The task
Report every line of the listing below in which the string "RaisedKeyError" occurs.

== Records supplied

(** The description the open record ends up with: that of the last
    description line before the next name line. *)
Fixpoint open_description (lines : list pystr) : option pystr :=
  match lines with
  | [] => None
  | l :: rest =>
      if is_name_line l then None
      else match open_description rest with
           | Some d => Some d
           | None =>
               if is_description_line l
               then Some (continuation U (label_value l) rest)
               else None
           end
  end.

(** One record per name line, in order of the lines. *)
Fixpoint labeled_records (lines : list pystr) : list project :=
  match lines with
  | [] => []
  | l :: rest =>
      if is_name_line l
      then {| Project_Name := label_value l;
              Project_Description := open_description rest |}
             :: labeled_records rest
      else labeled_records rest
  end.

(** The following lines, up to the first one that holds a stop word. *)
Fixpoint until_stop (following : list pystr) : list pystr :=
  match following with
  | [] => []
  | l :: following' =>
      if any_in stop_words (lower U l) then [] else l :: until_stop following'
  end.

End Vocabulary.

(** ** The rest of the pipeline *)

(** [extract_text_from_pdf]: [pages] holds what [page.extract_text()] gave
    for each page, or is [None] when reading raised; every page text is
    followed by a newline. *)
Definition extract_text_from_pdf (pages : option (list pystr)) : pystr :=
  match pages with
  | None => []
  | Some ps => fold_left (fun text page => text ++ page ++ [NEWLINE]) ps []
  end.

(** The cell of a keyword column differs from 'None'. *)
Definition name_matched (r : annotated) : bool :=
  negb (pystr_eqb (Keywords_Found_in_Project_Name r) (u "None")).

Definition description_matched (r : annotated) : bool :=
  negb (pystr_eqb (Keywords_Found_in_Project_Description r) (u "None")).

Definition any_matched (r : annotated) : bool :=
  name_matched r || description_matched r.

(** What [process_single_pdf] computes after enrichment: the three
    counters it prints and puts on the 'Summary' sheet, the 'All Projects'
    sheet, and the 'Livestock Projects' sheet, written only when it has a
    row. *)
Record report : Type := {
  all_projects : list annotated;
  livestock_projects : option (list annotated);
  total_projects : nat;
  name_matches : nat;
  desc_matches : nat;
  total_matches : nat
}.

Definition make_report (processed_df : list annotated) : report :=
  let matched_df := filter any_matched processed_df in
  {| all_projects := processed_df;
     livestock_projects :=
       match matched_df with [] => None | _ => Some matched_df end;
     total_projects := length processed_df;
     name_matches := length (filter name_matched processed_df);
     desc_matches := length (filter description_matched processed_df);
     total_matches := length (filter any_matched processed_df) |}.

(** How far a call of [process_single_pdf] gets before it writes any
    file (lines 224-259): it has returned False, it has raised KeyError at
    the first keyword column it reads, or it has its statistics and goes on
    to create the output directory and to call the CSV and Excel writers.
    Those calls (lines 261-315) and whatever they raise are not modelled. *)
Inductive before_output : Type :=
| ReturnedFalse
| RaisedKeyError
| ReadyToWrite (r : report).

(** The four choices of the Streamlit select box. *)
Inductive filter_option : Type :=
| All_projects
| Keyword_matches_in_name
| Keyword_matches_in_description
| Any_keyword_matches.

(** [filtered_df] of the Streamlit [main]. *)
Definition filtered_df (choice : filter_option) (processed_df : list annotated)
  : list annotated :=
  match choice with
  | All_projects => processed_df
  | Keyword_matches_in_name => filter name_matched processed_df
  | Keyword_matches_in_description => filter description_matched processed_df
  | Any_keyword_matches => filter any_matched processed_df
  end.

Section Pipeline.

Variable U : unicode_tables.

(** [LivestockProjectFilter._load_keywords]: [file] holds the lines the
    open file yields, or is [None] when opening raised FileNotFoundError. *)
Definition _load_keywords (file : option (list pystr)) : list pystr :=
  match file with
  | None => []
  | Some lines =>
      map (fun line => lower U (strip line))
          (filter (fun line => truthy (strip line)) lines)
  end.

(** [process_single_pdf] from the pages read, up to the point where it
    starts writing its output. *)
Definition process_single_pdf_before_output (keywords : list pystr)
    (pages : option (list pystr)) (pdf_filename : pystr) : before_output :=
  let pdf_text := extract_text_from_pdf pages in
  if negb (truthy (strip pdf_text)) then ReturnedFalse
  else
    match fst (parse_pdf_to_dataframe U pdf_text pdf_filename) with
    | [] => ReturnedFalse
    | df =>
        match process_dataframe U keywords df with
        | Unchanged _ => RaisedKeyError
        | WithKeywords processed_df => ReadyToWrite (make_report processed_df)
        end
    end.

End Pipeline.

(** ** The Streamlit application's parser ([filter_livestock_projects.py]) *)

Module FilterApp.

====

Solution for this problem
| RaisedKeyError
        | Unchanged _ => RaisedKeyError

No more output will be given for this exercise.